§ **Exercise requirements**
Copy, exactly and without additions, every line in the records below from the one holding "destruct (Z.eqb_spec (zlength" through the one holding "destruct (scan_dir_list true", both ends included.

☆ ☆ ☆

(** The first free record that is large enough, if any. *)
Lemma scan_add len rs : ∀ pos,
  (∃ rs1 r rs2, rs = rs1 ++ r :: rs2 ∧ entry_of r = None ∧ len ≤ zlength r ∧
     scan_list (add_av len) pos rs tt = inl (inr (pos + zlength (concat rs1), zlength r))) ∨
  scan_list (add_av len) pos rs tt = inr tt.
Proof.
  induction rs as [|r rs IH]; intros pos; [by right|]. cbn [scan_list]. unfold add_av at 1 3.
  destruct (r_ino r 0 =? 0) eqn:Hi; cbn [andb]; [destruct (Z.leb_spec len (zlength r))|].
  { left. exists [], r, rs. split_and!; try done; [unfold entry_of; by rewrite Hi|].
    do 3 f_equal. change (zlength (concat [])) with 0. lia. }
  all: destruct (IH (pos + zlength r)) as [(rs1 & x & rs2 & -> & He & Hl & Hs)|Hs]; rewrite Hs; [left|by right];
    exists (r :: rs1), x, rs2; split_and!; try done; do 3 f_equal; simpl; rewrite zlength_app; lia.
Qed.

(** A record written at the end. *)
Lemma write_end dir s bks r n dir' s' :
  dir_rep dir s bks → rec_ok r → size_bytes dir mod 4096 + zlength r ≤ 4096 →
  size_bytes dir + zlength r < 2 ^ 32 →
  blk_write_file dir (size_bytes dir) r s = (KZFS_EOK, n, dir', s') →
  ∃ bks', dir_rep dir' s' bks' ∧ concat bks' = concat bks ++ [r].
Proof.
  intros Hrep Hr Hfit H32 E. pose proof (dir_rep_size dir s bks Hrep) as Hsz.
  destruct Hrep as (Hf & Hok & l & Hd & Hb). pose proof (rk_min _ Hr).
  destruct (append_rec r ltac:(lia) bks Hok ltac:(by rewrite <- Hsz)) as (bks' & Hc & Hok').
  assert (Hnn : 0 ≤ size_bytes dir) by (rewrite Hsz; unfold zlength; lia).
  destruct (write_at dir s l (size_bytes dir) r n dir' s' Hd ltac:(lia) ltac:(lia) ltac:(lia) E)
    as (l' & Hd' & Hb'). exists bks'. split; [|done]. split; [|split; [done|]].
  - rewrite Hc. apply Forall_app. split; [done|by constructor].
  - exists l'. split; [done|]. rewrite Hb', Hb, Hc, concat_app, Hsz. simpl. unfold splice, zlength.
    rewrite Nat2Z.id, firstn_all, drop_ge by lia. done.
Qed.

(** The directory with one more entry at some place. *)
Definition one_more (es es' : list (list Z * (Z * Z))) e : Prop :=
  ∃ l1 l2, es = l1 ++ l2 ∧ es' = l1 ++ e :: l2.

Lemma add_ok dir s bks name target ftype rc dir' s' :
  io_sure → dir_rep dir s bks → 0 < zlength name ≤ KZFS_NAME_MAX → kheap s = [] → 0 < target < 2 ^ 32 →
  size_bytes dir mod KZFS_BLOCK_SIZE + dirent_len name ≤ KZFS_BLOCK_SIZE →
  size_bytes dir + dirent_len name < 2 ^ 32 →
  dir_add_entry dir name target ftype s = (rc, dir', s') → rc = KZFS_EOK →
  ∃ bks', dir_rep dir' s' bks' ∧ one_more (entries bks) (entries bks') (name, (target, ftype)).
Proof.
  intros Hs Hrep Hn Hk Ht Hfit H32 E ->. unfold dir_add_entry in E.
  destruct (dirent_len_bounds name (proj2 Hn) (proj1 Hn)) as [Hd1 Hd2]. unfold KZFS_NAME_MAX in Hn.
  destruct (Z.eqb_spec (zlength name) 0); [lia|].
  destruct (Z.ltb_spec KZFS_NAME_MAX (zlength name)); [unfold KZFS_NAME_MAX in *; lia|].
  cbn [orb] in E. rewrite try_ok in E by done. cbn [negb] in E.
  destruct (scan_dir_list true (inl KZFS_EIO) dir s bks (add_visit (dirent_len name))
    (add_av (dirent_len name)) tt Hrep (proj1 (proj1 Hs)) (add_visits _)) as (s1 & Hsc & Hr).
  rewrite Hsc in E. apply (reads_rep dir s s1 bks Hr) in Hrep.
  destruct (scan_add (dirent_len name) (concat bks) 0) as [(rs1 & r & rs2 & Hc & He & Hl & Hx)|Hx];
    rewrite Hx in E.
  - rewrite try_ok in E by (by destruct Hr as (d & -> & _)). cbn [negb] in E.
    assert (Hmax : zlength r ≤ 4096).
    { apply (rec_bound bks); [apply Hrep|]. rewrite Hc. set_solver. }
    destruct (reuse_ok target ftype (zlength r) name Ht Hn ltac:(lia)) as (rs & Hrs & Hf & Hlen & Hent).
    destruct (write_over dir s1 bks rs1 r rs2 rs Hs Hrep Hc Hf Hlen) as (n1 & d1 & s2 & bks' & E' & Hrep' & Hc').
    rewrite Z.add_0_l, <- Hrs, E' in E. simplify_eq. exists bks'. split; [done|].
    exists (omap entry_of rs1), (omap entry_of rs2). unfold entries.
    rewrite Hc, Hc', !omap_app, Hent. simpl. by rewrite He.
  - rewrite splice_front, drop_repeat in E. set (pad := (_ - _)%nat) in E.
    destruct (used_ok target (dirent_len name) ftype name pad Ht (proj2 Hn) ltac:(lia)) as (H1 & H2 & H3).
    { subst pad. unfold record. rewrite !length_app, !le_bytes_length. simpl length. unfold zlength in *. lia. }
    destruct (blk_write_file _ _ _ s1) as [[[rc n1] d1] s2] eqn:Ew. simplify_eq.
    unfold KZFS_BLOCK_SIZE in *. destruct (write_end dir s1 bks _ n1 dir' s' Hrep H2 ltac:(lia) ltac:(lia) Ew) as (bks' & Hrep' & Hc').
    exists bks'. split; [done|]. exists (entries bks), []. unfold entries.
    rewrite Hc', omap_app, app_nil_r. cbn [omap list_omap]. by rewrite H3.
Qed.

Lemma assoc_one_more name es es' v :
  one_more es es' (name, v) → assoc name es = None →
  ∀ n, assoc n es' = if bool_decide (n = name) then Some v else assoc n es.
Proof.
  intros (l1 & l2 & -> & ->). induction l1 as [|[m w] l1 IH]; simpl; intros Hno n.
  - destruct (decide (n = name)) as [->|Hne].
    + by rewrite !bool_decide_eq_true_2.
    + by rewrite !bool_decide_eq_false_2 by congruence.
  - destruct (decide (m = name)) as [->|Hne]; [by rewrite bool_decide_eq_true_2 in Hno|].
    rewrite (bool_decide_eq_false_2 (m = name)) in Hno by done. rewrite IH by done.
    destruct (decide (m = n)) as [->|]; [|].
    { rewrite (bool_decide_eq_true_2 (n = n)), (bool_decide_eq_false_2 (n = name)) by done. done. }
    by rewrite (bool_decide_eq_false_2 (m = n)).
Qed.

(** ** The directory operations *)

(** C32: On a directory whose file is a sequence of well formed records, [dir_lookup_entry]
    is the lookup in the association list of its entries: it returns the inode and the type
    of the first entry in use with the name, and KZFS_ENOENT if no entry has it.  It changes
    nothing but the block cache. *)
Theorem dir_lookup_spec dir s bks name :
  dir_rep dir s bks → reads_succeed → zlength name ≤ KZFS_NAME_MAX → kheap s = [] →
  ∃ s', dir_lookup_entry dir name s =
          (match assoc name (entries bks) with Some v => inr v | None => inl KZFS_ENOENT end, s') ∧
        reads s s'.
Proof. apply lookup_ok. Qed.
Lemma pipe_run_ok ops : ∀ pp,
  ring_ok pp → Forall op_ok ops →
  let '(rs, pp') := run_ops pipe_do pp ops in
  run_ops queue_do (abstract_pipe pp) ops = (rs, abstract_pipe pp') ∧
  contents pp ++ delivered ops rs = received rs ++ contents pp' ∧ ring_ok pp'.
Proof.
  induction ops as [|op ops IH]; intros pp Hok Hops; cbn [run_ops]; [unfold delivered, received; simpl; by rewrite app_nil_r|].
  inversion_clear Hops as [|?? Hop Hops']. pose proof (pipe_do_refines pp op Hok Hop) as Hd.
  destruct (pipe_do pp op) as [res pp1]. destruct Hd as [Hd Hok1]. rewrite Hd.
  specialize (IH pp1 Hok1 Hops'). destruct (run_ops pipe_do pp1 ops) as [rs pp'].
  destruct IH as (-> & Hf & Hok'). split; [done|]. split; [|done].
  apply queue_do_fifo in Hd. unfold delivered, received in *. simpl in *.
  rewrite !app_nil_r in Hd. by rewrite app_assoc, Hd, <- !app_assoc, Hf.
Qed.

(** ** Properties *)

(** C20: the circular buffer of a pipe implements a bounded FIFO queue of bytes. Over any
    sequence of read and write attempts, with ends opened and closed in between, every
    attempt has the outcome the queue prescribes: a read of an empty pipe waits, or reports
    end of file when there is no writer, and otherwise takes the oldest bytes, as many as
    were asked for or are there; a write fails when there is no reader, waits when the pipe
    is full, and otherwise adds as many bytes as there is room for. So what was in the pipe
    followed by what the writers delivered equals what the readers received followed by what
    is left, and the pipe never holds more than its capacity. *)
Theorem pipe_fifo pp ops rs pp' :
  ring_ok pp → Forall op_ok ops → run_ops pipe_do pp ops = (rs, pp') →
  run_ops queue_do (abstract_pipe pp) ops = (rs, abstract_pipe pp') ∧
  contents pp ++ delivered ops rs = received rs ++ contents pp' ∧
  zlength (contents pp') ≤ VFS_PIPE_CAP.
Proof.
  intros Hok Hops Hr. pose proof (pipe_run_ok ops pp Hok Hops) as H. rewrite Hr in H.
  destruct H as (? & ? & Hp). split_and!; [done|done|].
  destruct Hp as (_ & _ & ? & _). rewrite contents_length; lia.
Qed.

☆ ☆ ☆

§ **Response to this exercise**
  destruct (Z.eqb_spec (zlength name) 0); [lia|].
  destruct (Z.ltb_spec KZFS_NAME_MAX (zlength name)); [unfold KZFS_NAME_MAX in *; lia|].
  cbn [orb] in E. rewrite try_ok in E by done. cbn [negb] in E.
  destruct (scan_dir_list true (inl KZFS_EIO) dir s bks (add_visit (dirent_len name))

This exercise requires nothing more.